Grâce à ces fruits divins que le ciel multiplie,
Elle soutient, prolonge, éternise sa vie,
Et peut, par la vertu de l'éternel amour,
Multiplier son être, et créer à son tour !
Car, ainsi que les corps, la pensée est féconde !
Un seul désir suffit pour peupler tout un monde ;
Et de même qu'un son par l'écho répété,
Multiplié sans fin, court dans l'immortalité,
Ou comme en s'étendant l'éphémère étincelle
Allume sur l'autel une flamme immortelle,
Ainsi ces êtres purs l'un vers l'autre attirés,
De l'amour créateur constamment pénétrés,
À travers l'infini se cherchent, se confondent,
D'une éternelle étreinte, en s'aimant, se fécondent !

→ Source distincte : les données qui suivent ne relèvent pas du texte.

(* ===== verification/ServiceLive.v ===== *)
(** * Progress of the service under the callback thread

    What [main] reaches in the interleavings of ServiceRace.v: a round sends what
    has been published, and after SIGTERM the loop is left; and what goes wrong
    when the reset of the write index is a store of its own. *)
From S2P Require Import Prelude CLib AlarmRing AlarmRace StdMap DataBase CsvError Message SerialLine AlarmLoop ServiceRace.

Section Lemmas.
Context (localtime_r : Z -> tm) (os_write : Z -> bytes -> Z) (com : SerialPort).
Context (cams : list camera) (phones : bytes -> option (list bytes)).
Context (Hcams : Z.of_nat (length cams) < 2 ^ 32).

Abbreviation service_inv := (service_inv localtime_r os_write com cams phones).
Abbreviation main_step := (main_step localtime_r os_write com one_access).
Abbreviation race_service_step := (race_service_step localtime_r os_write com one_access).

(** *** A round of [main] alone *)

Abbreviation service_run := (service_run localtime_r os_write com one_access).

(** [main] moved, and the rest did not. *)
Definition same_rest (s s' : race_service) : Prop :=
  hist (core s') = hist (core s) /\ rs_run s' = rs_run s.

#[local] Instance same_rest_preorder : PreOrder same_rest.
Proof. split; [done|]. intros ? ? ? [? ?] [? ?]. split; congruence. Qed.

(** The control flow of [main], when nothing goes wrong. *)
Definition next_pc (s s' : race_service) : Prop :=
  let c := core s in
  let c' := core s' in
  match mpc s, rpc c with
  | MTest, r => mpc s' = (if rs_run s then MPoll else MLeft) /\ c' = c
  | MPoll, RIdle => mpc s' = MPoll /\ reader_step one_access c = Some c'
  | MPoll, RCount _ _ => exists c1, reader_step one_access c = Some c1 /\
      forall n i, rpc c1 = RRead n i ->
        if n =? 0 then mpc s' = MTest /\ consumed c' = consumed c1 else mpc s' = MFor /\ c' = c1
  | MFor, RRead n i =>
      if i <? n then (exists date, mpc s' = MIp date) /\ c' = c
      else mpc s' = MTest /\ consumed c' = consumed c + n
  | MIp _, RRead n i =>
      (exists date ip, mpc s' = MSend date ip) /\ rpc c' = RRead n (i + 1) /\ consumed c' = consumed c
  | MSend _ _, RRead n i => mpc s' = MFor /\ c' = c
  | _, _ => True
  end.

Lemma main_moves s :
  service_inv s -> mpc s <> MLeft ->
  exists s', main_step s = Some s' /\ service_inv s' /\ same_rest s s' /\ next_pc s s'.
Proof.
  intros Hinv Hleft. pose proof Hinv as (_ & _ & _ & _ & dn & todo & _ & _ & _ & _ & _ & Hat & _).
  assert (exists s', main_step s = Some s' /\ same_rest s s' /\
    ((forall f, mpc s' <> MFault f) -> (forall e, mpc s' <> MStop e) -> next_pc s s')) as (s' & E & Hsame & Hnext).
  { unfold ServiceRace.main_step, ServiceRace.main_at, next_pc, same_rest in *.
    destruct (mpc s) as [| | |date|date ip| | |]; try done;
      destruct (rpc (core s)) as [|b w|n i|] eqn:Er; try done.
    5: destruct Hat as [[_ Ht] (x & todo' & -> & _)]; simpl in Ht;
      destruct (reader_reads _ _ _ (proj1 Hinv) Er) as (e & Ha & _); [lia|].
    3: { unfold reader_step. rewrite Er. cbn [mbind option_bind rpc].
      set (count := if b then _ else _). destruct (count =? 0) eqn:Ez;
      (eexists; split; [reflexivity|]; split; [by split|]); intros _ _;
      (eexists; split; [reflexivity|]); intros ? ? [= <- <-]; by rewrite Ez. }
    all: unfold reader_step; rewrite ?Er; try rewrite Ha;
      cbn [mbind option_bind rpc]; repeat case_match; bool2prop; try lia; cbn [mbind option_bind];
      (eexists; split; [reflexivity|]; split; [by split|]); intros Hf Hs; cbn in *;
      first [solve [eauto 10]|congruence|by destruct (Hf _ eq_refl)|by destruct (Hs _ eq_refl)]. }
  assert (service_inv s') as Hinv' by (by eapply inv_main). exists s'. split; [done|]. split; [done|].
  split; [done|]. pose proof (inv_running _ _ _ _ _ s' Hinv') as [Hf He]. by apply Hnext.
Qed.

Lemma service_run_app ls1 : forall ls2 s,
  service_run (ls1 ++ ls2) s = s1 ← service_run ls1 s; service_run ls2 s1.
Proof.
  induction ls1 as [|l ls1 IH]; intros ls2 s; [done|]. cbn [app ServiceRace.service_run].
  destruct (race_service_step _ _); cbn; auto.
Qed.

Lemma service_run_main ls s : service_run (LMain :: ls) s = s1 ← main_step s; service_run ls s1.
Proof. done. Qed.

(** One step of [main], with what is known of the state it leads to. *)
Ltac main_moves s Hinv s' :=
  let E := fresh "E" in let Hinv' := fresh "Hinv" in
  let Hsame := fresh "Hsame" in let Hn := fresh "Hn" in
  destruct (main_moves s Hinv) as (s' & E & Hinv' & Hsame & Hn); [congruence|];
  rewrite service_run_main, E; cbn [mbind option_bind]; clear E; unfold next_pc in Hn.

(** The three steps for each alarm left, and the one that ends the round. *)
Lemma round_steps k : forall s n i,
  service_inv s -> mpc s = MFor -> rpc (core s) = RRead n i -> n - i = Z.of_nat k ->
  exists s', service_run (replicate (3 * k + 1) LMain) s = Some s' /\ service_inv s' /\ mpc s' = MTest /\
    consumed (core s') = consumed (core s) + n /\ same_rest s s'.
Proof.
  induction k as [|k IH]; intros s n i Hinv Em Er Hk.
  - change (3 * 0 + 1)%nat with 1%nat. cbn [replicate]. main_moves s Hinv s1.
    rewrite Em, Er, (proj2 (Z.ltb_ge _ _)) in Hn by lia. destruct Hn as [Em1 Hc]. by exists s1.
  - replace (3 * S k + 1)%nat with (S (S (S (3 * k + 1)))) by lia. cbn [replicate].
    main_moves s Hinv s1. rewrite Em, Er, (proj2 (Z.ltb_lt _ _)) in Hn by lia.
    destruct Hn as [[date Em1] Ec1]. main_moves s1 Hinv0 s2. rewrite Em1, Ec1, Er in Hn.
    destruct Hn as [(date' & ip & Em2) [Er2 Hc2]]. main_moves s2 Hinv1 s3. rewrite Em2, Er2 in Hn.
    destruct Hn as [Em3 Ec3].
    destruct (IH s3 n (i + 1)) as (s' & -> & Hinv' & Em' & Hc' & Hsame'); [done..|by rewrite Ec3|lia|].
    exists s'. split; [done|]. split; [done|]. split; [done|]. split; [by rewrite Hc', Ec3, Hc2|].
    do 3 (etransitivity; [eassumption|]). done.
Qed.

(** How many steps a round takes with [n] alarms waiting. *)
Definition round_length (n : nat) : nat := if (n =? 0)%nat then 3 else 3 * n + 4.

Et des astres déserts peuplant les régions,
Prolongent dans le ciel leurs générations !
Ô célestes amours ! saints transports ! chaste flamme !
Baisers ! où sans retour l'âme se mêle à l'âme !
Où l'éternel désir, et la pure beauté,
Poussent en s'unissant un cri de volupté !
Si j'osais !.. » Mais un bruit retentit sous la voûte !
Le sage interrompu tranquillement écoute,
Et nous vers l'occident nous tournons tous les yeux :
Hélas ! C'était le jour qui s'enfuyait des cieux !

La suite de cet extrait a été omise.